Extremism researchers have positively identified one of the neo-Nazis that participated in the Kanye-themed white supremacist banner drop on the 405 Freeway overpass in Los Angeles last week. SoCal Research Club, a collective monitoring and researching neo-Nazi networks, released their findings on Monday after the shocking antisemitic display of hate that drew condemnation from across Los Angeles and the nation. The blonde woman in red performing a Nazi salute while wearing a black skirt and a white cap, as seen in viral images of the 405 overpass, has been identified as Erika Ostrove, also known as Erika Suveg and Hungarian Erika, from Westwood, California.
Erika Ostrove is an extremely active member of the White Lives Matter California chapter of neo-Nazis. She is also associated with the Goyim Defense League, the neo-Nazi group responsible for this 405 overpass banner drop. White Lives Matter is a movement of neo-Nazis founded in 2015 as a racist rebuttal to Black Lives Matter. Their California chapter has a required reading list that includes famous Nazi literature such as Siege by James Mason and Mein Kampf by Adolf Hitler. Designated by the Southern Poverty Law Center as a hate group, this neo-Nazi collective received a spike in popularity courtesy of Kanye West endorsing and promoting their “White Lives Matter” creed— utilizing his massive influence and reach. Even before this recent freeway overpass incident, the White Lives Matter California chapter rushed to create Nazi propaganda built around Kanye West’s antisemitic and anti-Black hate speech.
Let’s back up a bit and walk through the rise of White Lives Matter neo-Nazis in California. Last year, residents in Southern California stepped out of their homes to find promotional propaganda for an upcoming White Lives Matter rally from none other than the Loyal White Knights of the Ku Klux Klan. The rally was held in April of 2021 and resulted in several brawls, 12 arrests, and an unlawful assembly being issued by local law enforcement.

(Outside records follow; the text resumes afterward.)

(* ===== verification/HuffCode.v ===== *)
(** Canonical Huffman codes ([InflateSpec]): they fit into their lengths, no
    code is a prefix of another one. *)
From stdpp Require Import base tactics list.
From Stdlib Require Import ZArith Lia.
From S2P Require Import Prelude InflateSpec.

(** * Sums *)

Lemma sumZ_le {A} (f g : A → Z) l : (∀ x, x ∈ l → f x <= g x) → sumZ (f <$> l) <= sumZ (g <$> l).
Proof.
  induction l as [|a l IH]; intros H; cbn; [lia|].
  pose proof (H a ltac:(left)). assert (sumZ (f <$> l) <= sumZ (g <$> l)); [|unfold sumZ in *; lia].
  apply IH. intros x Hx. apply H. by right.
Qed.

Lemma sumZ_ext {A} (f g : A → Z) l : (∀ x, x ∈ l → f x = g x) → sumZ (f <$> l) = sumZ (g <$> l).
Proof. intros H. apply Z.le_antisymm; apply sumZ_le; intros x Hx; by rewrite H. Qed.

Lemma sumZ_add {A} (f g : A → Z) l : sumZ ((λ x, f x + g x) <$> l) = sumZ (f <$> l) + sumZ (g <$> l).
Proof. induction l as [|a l IH]; cbn in *; [done|]. unfold sumZ in *. lia. Qed.

Lemma sumZ_mul {A} (f : A → Z) c l : sumZ ((λ x, f x * c) <$> l) = sumZ (f <$> l) * c.
Proof. induction l as [|a l IH]; cbn in *; [done|]. unfold sumZ in *. lia. Qed.

Lemma sumZ_nonneg {A} (f : A → Z) l : (∀ x, x ∈ l → 0 <= f x) → 0 <= sumZ (f <$> l).
Proof.
  intros H. transitivity (sumZ ((λ _ : A, 0) <$> l)); [|by apply sumZ_le].
  clear. induction l; cbn in *; [done|]. unfold sumZ in *. lia.
Qed.

(** Counting as a sum. *)
Definition count (l : Z) (lens : list Z) : Z := Z.of_nat (length (filter (λ x, x = l) lens)).

Lemma sumZ_count l c lens : sumZ ((λ x, if x =? l then c else 0) <$> lens) = count l lens * c.
Proof.
  unfold count, sumZ in *. induction lens as [|x lens IH]; [done|]. rewrite fmap_cons, filter_cons. cbn [foldr].
  rewrite IH. destruct (Z.eqb_spec x l), (decide (x = l)); try done; cbn [length]; lia.
Qed.

Lemma count_app l l1 l2 : count l (l1 ++ l2) = count l l1 + count l l2.
Proof. unfold count. rewrite filter_app, length_app. lia. Qed.

Lemma count_nonneg l lens : 0 <= count l lens.
Proof. unfold count. lia. Qed.

Lemma count_take_lt l lens i j :
  lens !! i = Some l → (i < j)%nat → count l (take i lens) + 1 <= count l (take j lens).
Proof.
  intros Hi Hij. rewrite <- (take_drop (S i) (take j lens)), take_take, Nat.min_l, count_app by lia.
  rewrite (take_S_r _ _ _ Hi), count_app. pose proof (count_nonneg l (drop (S i) (take j lens))).
  assert (count l [l] = 1); [|lia]. unfold count. by rewrite filter_cons_True by done.
Qed.

Lemma count_take_all l lens i : lens !! i = Some l → count l (take i lens) + 1 <= count l lens.
Proof.
  intros Hi. pose proof (count_take_lt l lens i (length lens) Hi (lookup_lt_Some _ _ _ Hi)) as H.
  by rewrite firstn_all in H.
Qed.

(** * Code words *)

Lemma length_code_bits c l : length (code_bits c l) = Z.to_nat l.
Proof. unfold code_bits. by rewrite length_fmap, length_seqZ. Qed.

Lemma code_bits_lookup c l i :
  0 <= i < l → code_bits c l !! Z.to_nat i = Some (Z.testbit c (l - 1 - i)).
Proof.
  intros H. unfold code_bits. rewrite list_lookup_fmap, lookup_seqZ_lt by lia. cbn. do 2 f_equal. lia.
Qed.

(** A word that begins with another one has its number in front. *)
Lemma code_bits_prefix c l c' l' :
  0 <= l → 0 <= c < 2 ^ l → 0 <= c' < 2 ^ l' → 0 <= l' →
  code_bits c l `prefix_of` code_bits c' l' → l <= l' ∧ c = c' / 2 ^ (l' - l).
Proof.
  intros Hl Hc Hc' Hl' Hp. assert (l <= l') as Hle.
  { apply prefix_length in Hp. rewrite !length_code_bits in Hp. lia. }
  split; [done|]. rewrite <- Z.shiftr_div_pow2 by lia. apply Z.bits_inj'. intros j Hj.
  rewrite Z.shiftr_spec by lia. destruct (Z.lt_ge_cases j l).
  - pose proof (code_bits_lookup c l (l - 1 - j) ltac:(lia)) as E1.
    pose proof (code_bits_lookup c' l' (l - 1 - j) ltac:(lia)) as E2.
    rewrite (prefix_lookup_Some _ _ _ _ E1 Hp) in E2. injection E2 as E2.
    replace (l - 1 - (l - 1 - j)) with j in E2 by lia. rewrite E2. f_equal. lia.
  - rewrite <- (Z.mod_small c (2 ^ l)), <- (Z.mod_small c' (2 ^ l')) by lia.
    by rewrite !Z.mod_pow2_bits_high by lia.
Qed.

(** * Intervals

    A code of length [l] stands for the [2 ^ (15 - l)] strings of 15 bits that
    begin with it; in the order of length and symbol they follow each other. *)
Section canonical.
Context (lens : list Z) (Hcode : prefix_code lens).

(** The strings taken by codes shorter than [l]. *)
Definition below (l : Z) : Z := sumZ ((λ x, if (0 <? x) && (x <? l) then 2 ^ (15 - x) else 0) <$> lens).
Definition start (sym : nat) : Z := code_number lens sym * 2 ^ (15 - len_at lens sym).

Lemma len_range x : x ∈ lens → 0 <= x <= 15.
Proof. destruct Hcode as [H _]. rewrite Forall_forall in H. apply H. Qed.

Lemma len_at_range sym : 0 <= len_at lens sym <= 15.
Proof.
  unfold len_at. destruct (lens !! sym) eqn:E; cbn; [|lia]. apply len_range. by eapply list_elem_of_lookup_2.
Qed.

Lemma len_at_lookup sym : 0 < len_at lens sym → lens !! sym = Some (len_at lens sym).
Proof. unfold len_at. destruct (lens !! sym); cbn; [done|lia]. Qed.

Lemma shorter_scale l : l <= 15 →
  sumZ ((λ x, if (0 <? x) && (x <? l) then 2 ^ (l - x) else 0) <$> lens) * 2 ^ (15 - l) = below l.
Proof.
  intros Hl. unfold below. rewrite <- sumZ_mul. apply sumZ_ext. intros x Hx. pose proof (len_range x Hx).
  destruct (Z.ltb_spec 0 x), (Z.ltb_spec x l); cbn [andb]; try lia. rewrite <- Z.pow_add_r by lia. f_equal. lia.
Qed.

Lemma start_eq sym :
  start sym = below (len_at lens sym) + count (len_at lens sym) (take sym lens) * 2 ^ (15 - len_at lens sym).
Proof.
  pose proof (len_at_range sym). unfold start, code_number.
  rewrite Z.mul_add_distr_r, shorter_scale by lia. done.
Qed.

(** The codes of length [l] come after the shorter ones. *)
Lemma below_step l l' : 0 < l < l' → below l + count l lens * 2 ^ (15 - l) <= below l'.
Proof.
  intros H. unfold below. rewrite <- sumZ_count, <- sumZ_add. apply sumZ_le. intros x Hx.
  pose proof (len_range x Hx).
  destruct (Z.ltb_spec 0 x), (Z.ltb_spec x l), (Z.ltb_spec x l'), (Z.eqb_spec x l); cbn [andb]; subst; lia.
Qed.

Lemma below_all l : 0 < l → below l + count l lens * 2 ^ (15 - l) <= kraft lens.
Proof.
  intros H. unfold below, kraft. rewrite <- sumZ_count, <- sumZ_add. apply sumZ_le. intros x Hx.
  pose proof (len_range x Hx). unfold weight. assert (0 < 2 ^ (15 - x)) by (apply Z.pow_pos_nonneg; lia).
  destruct (Z.ltb_spec 0 x), (Z.ltb_spec x l), (Z.eqb_spec x l); cbn [andb]; subst; lia.
Qed.

Lemma start_end sym : 0 < len_at lens sym → start sym + 2 ^ (15 - len_at lens sym) <= 2 ^ 15.
Proof.
  intros Hl. destruct Hcode as [_ HK]. transitivity (kraft lens); [|done].
  pose proof (below_all _ Hl). rewrite start_eq.
  pose proof (count_take_all _ _ _ (len_at_lookup _ Hl)).
  assert (0 < 2 ^ (15 - len_at lens sym)) by (apply Z.pow_pos_nonneg; pose proof (len_at_range sym); lia). nia.
Qed.

(** Shorter, or as long and of a smaller symbol. *)
Definition before (a b : nat) : Prop :=
  len_at lens a < len_at lens b ∨ len_at lens a = len_at lens b ∧ (a < b)%nat.

Lemma start_before a b :
  0 < len_at lens a → 0 < len_at lens b → before a b → start a + 2 ^ (15 - len_at lens a) <= start b.
Proof.
  intros Ha Hb Hab. rewrite !start_eq.
  assert (0 < 2 ^ (15 - len_at lens a)) by (apply Z.pow_pos_nonneg; pose proof (len_at_range a); lia).
  pose proof (len_at_lookup a Ha) as Hla. destruct Hab as [Hlt|[Heq Hlt]].
  - pose proof (below_step (len_at lens a) (len_at lens b) ltac:(lia)).
    pose proof (count_take_all _ _ _ Hla).
    assert (0 <= count (len_at lens b) (take b lens) * 2 ^ (15 - len_at lens b)) by (apply Z.mul_nonneg_nonneg; [apply count_nonneg|lia]).
    nia.
  - rewrite <- Heq. pose proof (count_take_lt _ _ _ _ Hla Hlt). nia.
Qed.

Lemma code_number_nonneg sym : 0 <= code_number lens sym.
Proof.
  unfold code_number. apply Z.add_nonneg_nonneg; [|lia]. apply sumZ_nonneg. intros x _.
  destruct (_ && _); lia.
Qed.

(** A code fits into its length. *)
Lemma code_number_bound sym : 0 < len_at lens sym → code_number lens sym < 2 ^ len_at lens sym.
Proof.
  intros Hl. pose proof (start_end sym Hl) as H. unfold start in H. pose proof (len_at_range sym).
  assert (0 < 2 ^ (15 - len_at lens sym)) by (apply Z.pow_pos_nonneg; lia).
  assert (2 ^ 15 = 2 ^ len_at lens sym * 2 ^ (15 - len_at lens sym)) as E by (rewrite <- Z.pow_add_r by lia; f_equal; lia).
  rewrite E in H. nia.
Qed.

Lemma length_code_of sym : length (code_of lens sym) = Z.to_nat (len_at lens sym).
Proof. apply length_code_bits. Qed.

(** No code is a prefix of another one. *)
Lemma prefix_free a b :
  0 < len_at lens a → 0 < len_at lens b → code_of lens a `prefix_of` code_of lens b → a = b.
Proof.
  intros Ha Hb Hp. pose proof (code_number_nonneg a). pose proof (code_number_nonneg b).
  pose proof (code_number_bound a Ha). pose proof (code_number_bound b Hb).
  pose proof (len_at_range a). pose proof (len_at_range b).
  apply code_bits_prefix in Hp as [Hle Hdiv]; try lia.
  destruct (decide (before a b)) as [Hab|Hab]; [|destruct (decide (before b a)) as [Hba|Hba]; [|unfold before in *; lia]].
  - pose proof (start_before a b Ha Hb Hab) as Hs. unfold start in Hs.
    set (la := len_at lens a) in *. set (lb := len_at lens b) in *.
    assert (2 ^ (15 - la) = 2 ^ (lb - la) * 2 ^ (15 - lb)) as E by (rewrite <- Z.pow_add_r by lia; f_equal; lia).
    rewrite E in Hs. assert (0 < 2 ^ (15 - lb)) by (apply Z.pow_pos_nonneg; lia).
    assert (0 < 2 ^ (lb - la)) as Hpos by (apply Z.pow_pos_nonneg; lia).
    pose proof (Z.mod_pos_bound (code_number lens b) _ Hpos). pose proof (Z.div_mod (code_number lens b) (2 ^ (lb - la))).
    rewrite <- Hdiv in *. nia.
  - assert (len_at lens a = len_at lens b) as E by (unfold before in *; lia).
    pose proof (start_before b a Hb Ha Hba) as Hs. unfold start in Hs. rewrite E, Z.sub_diag, Z.div_1_r in *.
    rewrite <- Hdiv in Hs. lia.
Qed.
End canonical.

(** * Decoding *)

Lemma decode_symbol_spec cs k bs sym bs' :
  decode_symbol cs k bs = Some (sym, bs') →
  ∃ (i : nat) c, cs !! i = Some c ∧ sym = k + Z.of_nat i ∧ c ≠ [] ∧ c `prefix_of` bs ∧ bs' = drop (length c) bs.
Proof.
  revert k. induction cs as [|c cs IH]; intros k; cbn [decode_symbol]; [done|].
  case_bool_decide as Hc; intros E.
  - destruct Hc as [Hne Hc]. injection E as <- <-. exists 0%nat, c. split_and!; try done; [lia|].
    exists (drop (length c) bs). by rewrite <- Hc at 1; rewrite take_drop.
  - apply IH in E as (i & c' & ? & -> & ? & ? & ->). exists (S i), c'. split_and!; try done. lia.
Qed.

(** A decoded symbol of a canonical code. *)
Lemma decode_codes lens bs sym bs' :
  decode_symbol (codes lens) 0 bs = Some (sym, bs') →
  ∃ i : nat, sym = Z.of_nat i ∧ (i < length lens)%nat ∧ 0 < len_at lens i ∧
    code_of lens i `prefix_of` bs ∧ bs' = drop (Z.to_nat (len_at lens i)) bs.
Proof.
  intros (i & c & Hi & -> & Hne & Hp & ->)%decode_symbol_spec. exists i.
  unfold codes in Hi. apply list_lookup_fmap_Some in Hi as (j & -> & Hj). apply lookup_seq in Hj as [-> Hj].
  cbn [Nat.add] in *. rewrite length_code_of. split_and!; try done.
  apply Z.nle_gt. intros H. apply Hne, nil_length_inv. rewrite length_code_of. lia.
Qed.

Though the neo-Nazis were overwhelmingly outnumbered by anti-racist and anti-fascist counter protesters, there was notable participation from Trump supporters, Proud Boys, brawlers with Nazi tattoos, and even a Ku Klux Klan Grand Dragon named William Quigg. The rally was generally regarded by White Lives Matter neo-Nazis as a failure, with users in the group’s private chat lamenting the poor turnout on the white supremacist side. The optics of skinheads getting beaten up by local surfers did not excite much interest into their neo-Nazi cause. Since then, White Lives Matter in California have opted for less public affairs, reducing their risk of facing opposition. They’re mainly focused on spreading neo-Nazi propaganda using pamphlets, stickers, or banner drops that feature the infamous white supremacist “14 words” creed. Anti-fascist locals often successfully thwart the neo-Nazi attempts at spreading racist hate.

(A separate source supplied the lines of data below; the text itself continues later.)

(* ===== verification/KgzBuf.v ===== *)
(** The output buffer of the decompressor: what the three ways of adding bytes
    append, and that they write nowhere else. *)
From stdpp Require Import base tactics list strings.
From Stdlib Require Import ZArith Lia.
From S2P Require Import Prelude Str Kgz InflateSpec.

(** The first [k] bytes of a memory. *)
Definition bytes_upto (m : mem_t) (k : Z) : list Z := read8 m <$> seqZ 0 k.
Definition contents (b : kgz_buffer) : list Z := bytes_upto (b_data b) (b_size b).

Definition buffer_ok (b : kgz_buffer) : Prop := 0 <= b_size b <= b_capacity b ∧ b_capacity b < 2 ^ 62.

(** [b'] has the bytes of [b] and possibly more; outside the free part of the
    buffer nothing has changed. *)
Record grows (b b' : kgz_buffer) : Prop := {
  gr_capacity : b_capacity b' = b_capacity b;
  gr_size : b_size b <= b_size b' <= b_capacity b;
  gr_data : ∀ x, x < b_size b ∨ b_capacity b <= x → b_data b' x = b_data b x
}.

Lemma grows_refl b : buffer_ok b → grows b b.
Proof. intros [? ?]. split; [done|lia|done]. Qed.

Lemma grows_trans b1 b2 b3 : grows b1 b2 → grows b2 b3 → grows b1 b3.
Proof.
  intros [Hc Hs Hd] [Hc' Hs' Hd']. split; [congruence|lia|]. intros x Hx. rewrite Hd' by lia. by apply Hd.
Qed.

Lemma grows_ok b b' : buffer_ok b → grows b b' → buffer_ok b'.
Proof. intros [? ?] [? ? _]. split; lia. Qed.

Lemma bytes_upto_length m k : length (bytes_upto m k) = Z.to_nat k.
Proof. unfold bytes_upto. by rewrite length_fmap, length_seqZ. Qed.

Lemma bytes_upto_lookup m k i : 0 <= i < k → bytes_upto m k !! Z.to_nat i = Some (read8 m i).
Proof.
  intros H. unfold bytes_upto. rewrite list_lookup_fmap, lookup_seqZ_lt by lia. cbn. do 2 f_equal. lia.
Qed.

Lemma bytes_upto_ext m m' k : (∀ i, 0 <= i < k → read8 m i = read8 m' i) → bytes_upto m k = bytes_upto m' k.
Proof. intros H. apply list_fmap_ext. intros i x [-> Hx]%lookup_seqZ. apply H. lia. Qed.

Lemma bytes_upto_S m k : 0 <= k → bytes_upto m (k + 1) = bytes_upto m k ++ [read8 m k].
Proof. intros Hk. unfold bytes_upto. by rewrite seqZ_app, fmap_app by lia. Qed.

Lemma bytes_upto_write m k v : 0 <= k → bytes_upto (write8 m k v) (k + 1) = bytes_upto m k ++ [v mod 256].
Proof.
  intros Hk. rewrite bytes_upto_S by done. rewrite read8_write8, Z.eqb_refl. f_equal.
  apply bytes_upto_ext. intros i Hi. rewrite read8_write8. by destruct (Z.eqb_spec i k); [lia|].
Qed.

(** * Copies *)

Lemma length_lz77 n dist out : length (lz77 n dist out) = (length out + n)%nat.
Proof.
  revert out. induction n as [|n IH]; intros out; cbn [lz77]; [lia|]. rewrite IH, length_app. cbn. lia.
Qed.

Lemma copy_up_lz77 n dist m k :
  0 < dist <= k → bytes_upto (copy_up n m k (k - dist)) (k + Z.of_nat n) = lz77 n (Z.to_nat dist) (bytes_upto m k).
Proof.
  revert m k. induction n as [|n IH]; intros m k Hd; cbn [copy_up lz77]; [by rewrite Z.add_0_r|].
  replace (k - dist + 1) with (k + 1 - dist) by lia.
  replace (k + Z.of_nat (S n)) with (k + 1 + Z.of_nat n) by lia.
  rewrite IH by lia. f_equal. rewrite bytes_upto_write by lia.
  rewrite (Z.mod_small (read8 m (k - dist))) by apply read8_range. f_equal. rewrite bytes_upto_length.
  replace (Z.to_nat k - Z.to_nat dist)%nat with (Z.to_nat (k - dist)) by lia. by rewrite bytes_upto_lookup by lia.
Qed.

Lemma movsb_copy_up n m dst src : movsb n m dst src = copy_up n m dst src.
Proof. revert m dst src. induction n as [|n IH]; intros m dst src; cbn; [done|]. apply IH. Qed.

Lemma copy_up_out n m dst src x : x < dst ∨ dst + Z.of_nat n <= x → copy_up n m dst src x = m x.
Proof.
  revert m dst src. induction n as [|n IH]; intros m dst src H; cbn [copy_up]; [done|].
  rewrite IH by lia. unfold write8. by destruct (Z.eqb_spec x dst); [lia|].
Qed.

(** Distance 1 repeats the last byte. *)
Lemma lz77_one n out b : lz77 n 1 (out ++ [b]) = out ++ [b] ++ replicate n b.
Proof.
  revert out. induction n as [|n IH]; intros out; cbn [lz77]; [by rewrite app_nil_r|].
  rewrite length_app. cbn [length]. replace (length out + 1 - 1)%nat with (length out) by lia.
  rewrite list_lookup_middle by done. cbn [from_option]. unfold id. rewrite IH. by rewrite <- app_assoc.
Qed.

Lemma memset_upto m k c n : 0 <= k → 0 <= n → bytes_upto (memset_bytes m k c n) (k + n) = bytes_upto m k ++ replicate (Z.to_nat n) (c mod 256).
Proof.
  intros Hk Hn. apply list_eq. intros i. destruct (decide (Z.of_nat i < k + n)).
  - rewrite <- (Nat2Z.id i) at 1. rewrite bytes_upto_lookup by lia. destruct (decide (Z.of_nat i < k)).
    + rewrite lookup_app_l by (rewrite bytes_upto_length; lia). rewrite <- (Nat2Z.id i) at 2. rewrite bytes_upto_lookup by lia.
      f_equal. apply read8_memset_out. lia.
    + rewrite lookup_app_r by (rewrite bytes_upto_length; lia). rewrite bytes_upto_length.
      rewrite lookup_replicate_2 by lia. f_equal. apply read8_memset_in. lia.
  - rewrite !lookup_ge_None_2; [done|..]; rewrite ?length_app, ?length_replicate, bytes_upto_length; lia.
Qed.

Lemma copy_from_upto n m k src i :
  0 <= k → 0 <= i → (∀ j, 0 <= src j < 256) →
  bytes_upto (copy_from n m k src i) (k + i + Z.of_nat n) = bytes_upto m (k + i) ++ (src <$> seqZ i (Z.of_nat n)).
Proof.
  intros Hk Hi Hsrc. revert m i Hi. induction n as [|n IH]; intros m i Hi; cbn [copy_from].
  { rewrite Z.add_0_r. cbn. by rewrite app_nil_r. }
  replace (k + i + Z.of_nat (S n)) with (k + (i + 1) + Z.of_nat n) by lia. rewrite IH by lia.
  replace (k + (i + 1)) with (k + i + 1) by lia. rewrite bytes_upto_write, <- app_assoc by lia. f_equal. rewrite (Z.mod_small (src i)) by apply Hsrc.
  rewrite Nat2Z.inj_succ, (seqZ_cons i) by lia. cbn. rewrite Z.pred_succ. f_equal.
Qed.

Lemma copy_from_out n m k src i x : x < k + i ∨ k + i + Z.of_nat n <= x → copy_from n m k src i x = m x.
Proof.
  revert m i. induction n as [|n IH]; intros m i H; cbn [copy_from]; [done|].
  rewrite IH by lia. unfold write8. by destruct (Z.eqb_spec x (k + i)); [lia|].
Qed.

(** * The operations: each succeeds with what it appends, or fails and leaves
    the buffer as it was *)

Lemma buffer_insert_ok byte b :
  buffer_ok b → ∃ ok b', kgz_buffer_insert byte b = Ok (ok, b') ∧ grows b b' ∧
    (b_size b < b_capacity b → ok = true ∧ b_size b' = b_size b + 1 ∧ contents b' = contents b ++ [byte mod 256] ∧ b_printed b' = b_printed b) ∧
    (b_size b = b_capacity b → ok = false ∧ b_size b' = b_size b).
Proof.
  intros [Hs Hc]. unfold kgz_buffer_insert. erewrite bind_ok; [|reflexivity].
  destruct (Z.leb_spec (b_capacity b) (b_size b)).
  - eexists _, _. split; [reflexivity|]. split; [split; cbn; done || lia|]. split; [lia|done].
  - rewrite u64_id by (unfold is_u64; lia). eexists _, _. split; [reflexivity|]. split.
    + split; cbn; [done|lia|]. intros x Hx. unfold write8. by destruct (Z.eqb_spec x (b_size b)); [lia|].
    + split; [|lia]. intros _. split_and!; [done|done| |done]. unfold contents. cbn. apply bytes_upto_write; lia.
Qed.

Lemma buffer_insert_bulk_ok src len b :
  buffer_ok b → 0 <= len < 2 ^ 62 →
  ∃ ok b', kgz_buffer_insert_bulk src len b = Ok (ok, b') ∧ grows b b' ∧
    (b_size b + len <= b_capacity b → (∀ j, 0 <= src j < 256) →
      ok = true ∧ contents b' = contents b ++ (src <$> seqZ 0 len) ∧ b_printed b' = b_printed b) ∧
    (b_capacity b < b_size b + len → ok = false).
Proof.
  intros [Hs Hc] Hlen. unfold kgz_buffer_insert_bulk. erewrite bind_ok; [|reflexivity].
  rewrite u64_id by (unfold is_u64; lia). destruct (Z.ltb_spec (b_capacity b) (b_size b + len)).
  - eexists _, _. split; [reflexivity|]. split; [split; cbn; done || lia|]. split; [lia|done].
  - eexists _, _. split; [reflexivity|]. split.
    + split; cbn; [done|lia|]. intros x Hx. apply copy_from_out. lia.
    + split; [|lia]. intros _ Hsrc. split_and!; [done| |done]. unfold contents. cbn.
      pose proof (copy_from_upto (Z.to_nat len) (b_data b) (b_size b) src 0 ltac:(lia) ltac:(lia) Hsrc) as E.
      by rewrite Z2Nat.id, Z.add_0_r in E by lia.
Qed.

(** The three cases of the back copy write the same bytes. *)
Lemma lz77copy_data distance len d k :
  0 < distance <= k → 0 <= len →
  bytes_upto (if distance =? 1 then memset_bytes d k (read8 d (k - distance)) len
              else if len <=? distance then movsb (Z.to_nat len) d k (k - distance)
              else copy_up (Z.to_nat len) d k (k - distance)) (k + len) =
  lz77 (Z.to_nat len) (Z.to_nat distance) (bytes_upto d k).
Proof.
  intros Hd Hl. pose proof (copy_up_lz77 (Z.to_nat len) distance d k Hd) as E. rewrite Z2Nat.id in E by done.
  destruct (Z.eqb_spec distance 1) as [->|].
  - rewrite memset_upto by lia. rewrite (Z.mod_small (read8 _ _)) by apply read8_range.
    replace k with (k - 1 + 1) at 1 3 by lia. rewrite bytes_upto_S by lia. change (Z.to_nat 1) with 1%nat.
    by rewrite lz77_one, <- app_assoc.
  - destruct (len <=? distance); [rewrite movsb_copy_up|]; exact E.
Qed.

Lemma buffer_lz77copy_ok distance len b :
  buffer_ok b → 0 < distance → 0 <= len < 2 ^ 62 →
  ∃ ok b', kgz_buffer_lz77copy distance len b = Ok (ok, b') ∧ grows b b' ∧
    (distance <= b_size b → b_size b + len <= b_capacity b →
      ok = true ∧ b_size b' = b_size b + len ∧ contents b' = lz77 (Z.to_nat len) (Z.to_nat distance) (contents b) ∧ b_printed b' = b_printed b) ∧
    (b_size b < distance ∨ b_capacity b < b_size b + len → ok = false ∧ b_size b' = b_size b).
Proof.
  intros [Hs Hc] Hd Hlen. unfold kgz_buffer_lz77copy. erewrite bind_ok; [|reflexivity].
  rewrite u64_id by (unfold is_u64; lia). destruct (Z.ltb_spec (b_size b) distance).
  - eexists _, _. split; [reflexivity|]. split; [split; cbn; done || lia|]. split; [lia|done].
  - destruct (Z.ltb_spec (b_capacity b) (b_size b + len)).
    + eexists _, _. split; [reflexivity|]. split; [split; cbn; done || lia|]. split; [lia|done].
    + eexists _, _. split; [reflexivity|]. split.
      * split; cbn; [done|lia|]. intros x Hx. destruct (distance =? 1).
        -- unfold memset_bytes. destruct (Z.leb_spec (b_size b) x), (Z.ltb_spec x (b_size b + len)); done || lia.
        -- rewrite movsb_copy_up. destruct (len <=? distance); apply copy_up_out; lia.
      * split; [|lia]. intros _ _. split_and!; [done|done| |done]. unfold contents. cbn. apply lz77copy_data; lia.
Qed.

We have been seeing an alarming rise in general neo-Nazi activity in California, including multiple neo-Nazi music festivals and antisemitic pamphlet drops. Additionally, the White Lives Matter private chat shows that the group has been actively trying to join up with local traditional conservatives and far-right extremists in other direct actions. In fact, I reported last month on how Erika Ostrove herself tried to team up with Los Angeles far-right groups and Proud Boys over anti-abortion and QAnon issues. I published multiple leaks of their private group chat, which proved that she even attended the rally in-person.
Several of their previously anonymous members have been publicly identified by extremism researchers as a result of the leaks that I published, which included the full username member list of the White Lives Matter California chapter’s private chat.